For the E-Commerce industry, staying informed about sales tax policies for relevant states is crucial. Online retailers would prefer to avoid any legal issues arising from mistakes or forgetfulness. E-commerce businesses that sell products in California have been dealing with a big change this year. The state has become the latest to require online retailers, even if they have no physical presence in the state, to collect sales tax if they meet certain criteria: that is, if they generate more than $100,000 of gross sales or services and have at least 200 transactions annually in the state. This law was originally thought to be non-retroactive according to the guidelines set forth by the California Department of Tax and Fee Administration (CDTFA) in December of 2018. However, California is notifying retailers who use Fulfillment by Amazon that they are responsible for sales tax dating back to 2012. One such retailer, Brian Freifelder, found that he would be responsible for $1.6 million.
Caught In “An Interstate Commerce Speed Trap”
Brian Freifelder is the owner of Philadelphia Media Exchange, an e-commerce business that sells clothing, shoes, and groceries on Amazon.com in Bensalem, PA. He began his career when he was just 16 years old. His business model? Buying and selling hip-hop CDs on eBay. He later started selling on the giant e-commerce business website, Amazon, and at flea markets. He expanded to video games, consoles, clothing, and grocery items and made $3 million in revenue last year. But his business has stopped growing, thanks to the surprise notice from the state of California.
California gave Freifelder a surprise, specifically a $1.6 million sales tax collection surprise. And that is only for the first six months of the year. The state says Freifelder failed to collect sales tax from consumers who bought his products from Amazon since 2012.
This move by California is just an example of how states are playing catch up with e-commerce stores and other online businesses. Some e-commerce platforms seem to allow corporations to evade tax obligations under older laws. One example is Uber claiming that to hire contractors rather than employees, and of course, Amazon convincing state officials that the obligation to collect sales tax falls to the third-party merchants (Freifelder), rather than the retailer (Amazon), even though these third-party merchants are sometimes unaware of where Amazon is storing the goods.
Of course, many issues about this move have sprung up from lawyers and politicians alike. Some have pointed out that Amazon is entirely silent to these merchants regarding tax collection, and that the burden of collecting sales tax should be Amazon’s. As of now, that burden is on the small business. That burden came about due to two major Supreme Court decisions
Court Rulings and The E-Commerce Business Impacts
On June 21, 2018, the Court voted 5-4 to overturn the 1992 ruling Quill v. North Dakota. The ruling initially stated that if an internet-based business lacked a physical presence in a state, that business was exempt from that state’s sales taxes. But thanks to this ruling, online retailers can be required to collect sales taxes even if businesses lack a physical presence in many states.
The other major Court decision came when the Court overruled the Franchise Tax Board of California v. Hyatt case in May 2019. This decision makes shielding an in-state business from an obligation to collect sales tax from another state more difficult. These decisions can have an impact on the growth of online start-ups and small businesses, but the major hurdle seems to be a “compliance challenge,” with the thousands of local and state taxing districts.

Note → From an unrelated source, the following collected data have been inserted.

Lemma SpqrState_roundtrip s :
  state_wf s -> DeserializeState (Serialize (Some s)) = Ok (Some (state_reset s)).
Proof.
  intros [Hv Hv1 Hc Hn]. unfold DeserializeState, Serialize. rewrite Hv. cbn [Z.eqb VersionV1 VersionDisabled].
  destruct s as [ver [v|] c n]; cbn [version v1 chain negotiation] in *; subst ver.
  - destruct Hv1 as [Hwf Hl]. destruct (flags_bits (mkState VersionV1 (Some v) c n)) as [F1 F2].
    set (flags := state_flags _) in *. cbn [negotiation chain] in F1, F2.
    match goal with |- context [len (?a ++ ?b) =? 0] => assert ((len (a ++ b) =? 0) = false) as -> end.
    { apply Z.eqb_neq. lens. }
    apply reads_end_run. change ([?x; ?y; ?z] ++ ?l) with ([x] ++ [y] ++ [z] ++ l).
    eapply reads_end_bind; [apply reads_byte|]. cbn [bool_decide stateSerializeVersionV1 stateSerializeVersionV2].
    rewrite (bool_decide_false (stateSerializeVersionV2 = stateSerializeVersionV1)), bool_decide_true by done.
    apply reads_end_need; [lens|]. eapply reads_end_bind; [apply reads_byte|]. eapply reads_end_bind; [apply reads_byte|].
    apply reads_end_check; [done|]. rewrite F1, F2.
    eapply (reads_end_bind _ _ (negotiation_bytes n) n).
    { destruct n as [vn|]; [|apply reads_ret]. rewrite bool_decide_false by done. destruct (Hn vn eq_refl) as (? & ? & ? & ?).
      eapply reads_bind_end; [by apply reads_negotiation|apply reads_ret]. }
    rewrite app_assoc. eapply reads_end_bind; [by apply reads_part; [apply deserializeV1States_serialize|]|].
    eapply (reads_end_last _ _ _ c).
    { destruct c as [c|]; [|apply reads_ret]. rewrite bool_decide_false by done. destruct (Hc c eq_refl) as [? ?].
      by apply reads_part; [apply deserializeChain_serialize|]. }
    apply reads_end_eof, reads_end_of. apply reads_ret.
  - subst n. unfold serializeLegacyState. cbn [chain negotiation].
    match goal with |- context [len (?a ++ ?b) =? 0] => assert ((len (a ++ b) =? 0) = false) as -> end.
    { apply Z.eqb_neq. lens. }
    apply reads_end_run. change ([?x; ?y] ++ ?l) with ([x] ++ [y] ++ l).
    eapply reads_end_bind; [apply reads_byte|]. rewrite bool_decide_true by done.
    apply reads_end_need; [lens|]. eapply reads_end_bind; [apply reads_byte|].
    eapply (reads_end_last _ _ _ c).
    { apply reads_part; destruct c as [c|]; cbn [serializeChain_ptr]; try done; destruct (Hc c eq_refl); [|done].
      by apply deserializeChain_serialize. }
    apply reads_end_eof, reads_end_of. apply reads_ret.
Qed.

Lemma wp_part {A} (decode : bytes -> res A) data pos (Q : A -> Z -> Prop) :
  (forall b, decode b <> Panic) -> 0 <= pos <= len data -> (forall v pos', 0 <= pos' <= len data -> Q v pos') ->
  rd_wp (rd_part decode) data pos Q.
Proof.
  intros Hd Hpos HQ. unfold rd_part. wp_steps. apply wp_readUint32; [lia..|]. intros n Hn. unfold is_u32 in Hn. wp_steps.
  apply wp_lift; [apply Hd|]. intros v _. apply HQ. lia.
Qed.

Lemma wp_negotiation data pos (Q : versionNegotiation -> Z -> Prop) :
  0 <= pos <= len data -> (forall v pos', 0 <= pos' <= len data -> Q v pos') -> rd_wp rd_negotiation data pos Q.
Proof.
  intros Hpos HQ. unfold rd_negotiation. wp_steps. apply wp_readUint32; [lia..|]. intros j Hj. wp_steps.
  apply wp_readUint32; [lia..|]. intros o Ho. wp_steps. apply wp_readBytes; [lia|]. intros k p Hp. wp_steps. by apply HQ.
Qed.

Lemma wp_optional {A} (c : bool) (p : reader (option A)) data pos (Q : option A -> Z -> Prop) :
  0 <= pos <= len data -> (forall v pos', 0 <= pos' <= len data -> Q v pos') ->
  (forall Q, (forall v pos', 0 <= pos' <= len data -> Q v pos') -> rd_wp p data pos Q) ->
  rd_wp (if c then mret None else p) data pos Q.
Proof. intros Hpos HQ Hp. destruct c; [by apply wp_ret, HQ|by apply Hp]. Qed.

Lemma SpqrState_no_panic data : DeserializeState data <> Panic.
Proof.
  unfold DeserializeState. destruct (Z.eqb_spec (len data) 0) as [|Hne]; [done|]. pose proof (len_nonneg data).
  apply wp_run. wp_steps. case_bool_decide; [|case_bool_decide; [|apply wp_err]].
  - wp_steps. apply wp_part; [apply deserializeChain_no_panic|lia|]. intros c p Hp. wp_steps. done.
  - wp_steps. apply wp_optional; [lia| |].
    2:{ intros Q HQ. wp_steps. apply wp_negotiation; [lia|]. intros vn p Hp. wp_steps. by apply HQ. }
    intros n p Hp. wp_steps. apply wp_part; [apply deserializeV1States_no_panic|lia|]. intros v p2 Hp2. wp_steps.
    apply wp_optional; [lia| |].
    2:{ intros Q HQ. by apply wp_part; [apply deserializeChain_no_panic|lia|]. }
    intros c p3 Hp3. wp_steps. done.
Qed.

(** A message of version 1 goes to the machine. *)
Lemma Receive_machine `{Primitives, MLKEM} s v msg :
  version s = VersionV1 -> v1 s = Some v -> msgVersion msg = Some VersionV1 -> Receive msg s = receive_message msg v s.
Proof.
  intros Hv H1 Hm. unfold Receive. rewrite (st_bind_run _ _ _ s s) by done. by rewrite H1, Hv, Hm.
Qed.

Lemma msgVersion_serialize m idx : msgVersion (v1Message_serialize m idx) = Some VersionV1.
Proof. unfold v1Message_serialize. by destruct (hasChunk (kind (payload m))), (pl_chunk (payload m)). Qed.

(** ** Pieces of a step *)

Section agreement.
Context {HP : Primitives} {HM : MLKEM} {HL : MLKEMLaws HM}.
Context (auth : bytes).
Lemma decodeSignalMessageBody_encode r c p ct pq :
  IsValidPublicKey r = true -> is_u32 c -> is_u32 p ->
  decodeSignalMessageBody (encodeSignalMessageBody r c p ct pq) = Ok (r, c, p, ct, pq).
Proof.
  intros Hr Hc Hp. unfold decodeSignalMessageBody.
  erewrite (decodes_run _ _ _ (Ok (mkSignalFields (Some r) (Some c) p (Some ct) pq))); [done|].
  unfold encodeSignalMessageBody. do 4 wire_field. cbn [f_ratchet f_counter f_previous f_ciphertext f_pq].
  destruct (Z.ltb_spec 0 (len pq)) as [Hq|Hq].
  - rewrite <- (app_nil_r (AppendTag 5 BytesType ++ _)). wire_field. apply decodes_nil.
  - rewrite (len_0_inv pq) by (pose proof (len_nonneg pq); lia). apply decodes_nil.
Qed.

Lemma computeSignalMAC_len mk si ri m mac : computeSignalMAC mk si ri m = Ok mac -> len mac = 8.
Proof. unfold computeSignalMAC. intros E. inv_steps. apply slice_length in E. unfold SignalMessageMACLength in E. lia. Qed.

(** A message that [NewSignalMessage] made. *)
Lemma NewSignalMessage_shape v mk r c p ct si ri pq m :
  NewSignalMessage v mk r c p ct si ri pq = Ok m ->
  exists mac, CiphertextMessagePreKyberVersion <= v <= CiphertextMessageCurrentVersion /\
    computeSignalMAC mk si ri (versionByte v CiphertextMessageCurrentVersion :: encodeSignalMessageBody r c p ct pq) = Ok mac /\
    m = mkSignalMessage v r c p ct pq ((versionByte v CiphertextMessageCurrentVersion :: encodeSignalMessageBody r c p ct pq) ++ mac).
Proof.
  unfold NewSignalMessage. intros E. inv_steps. subst m. apply orb_false_iff in Hok as [Hlo Hhi].
  eexists. split_and!; [lia|rewrite Z.gtb_ltb in Hhi; lia|exact Hok0|done].
Qed.

Lemma ParseSignalMessage_new v mk r c p ct si ri pq m :
  NewSignalMessage v mk r c p ct si ri pq = Ok m -> IsValidPublicKey r = true -> is_u32 c -> is_u32 p ->
  ParseSignalMessage (sm_serialized m) = Ok m.
Proof.
  intros (mac & Hv & Hmac & ->)%NewSignalMessage_shape Hr Hc Hp. cbn [sm_serialized app].
  pose proof (computeSignalMAC_len _ _ _ _ _ Hmac) as Hl. unfold ParseSignalMessage.
  rewrite (proj2 (Z.ltb_ge _ _)) by (unfold SignalMessageMACLength; lens).
  unfold SignalMessageMACLength. rewrite <- Hl, slice_mid. cbn [check mbind res_bind].
  rewrite index_head. cbn [mbind res_bind].
  rewrite versionByte_parse by done.
  rewrite (proj2 (Z.ltb_ge _ _)), Z.gtb_ltb, (proj2 (Z.ltb_ge _ _)) by lia. cbn [check mbind res_bind].
  rewrite decodeSignalMessageBody_encode by done. done.
Qed.

Lemma VerifyMAC_new v mk r c p ct si ri pq m :
  NewSignalMessage v mk r c p ct si ri pq = Ok m -> VerifyMAC m si ri mk = Ok true.
Proof.
  intros (mac & Hv & Hmac & ->)%NewSignalMessage_shape. unfold VerifyMAC. cbn [sm_serialized].
  pose proof (computeSignalMAC_len _ _ _ _ _ Hmac) as Hl. unfold SignalMessageMACLength.
  rewrite (proj2 (Z.ltb_ge _ _)) by lens. rewrite <- Hl, slice_head, slice_tail. cbn [check mbind res_bind].
  rewrite Hmac. cbn [mbind res_bind]. by rewrite bool_decide_true.
Qed.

We have yet to see what the final impact of Brian’s story will be. What does Brian’s story tell us right now? The critical takeaway is that staying informed of sales tax laws and regulations states are passing, or even just considering, is vital. This case with California tax laws is an extreme example, but that just makes the lesson clearer. Just like brick and mortars, online e-commerce businesses need to be aware of new obligations to collect sales tax, and any updates in tax laws that can affect business, especially third-party merchants.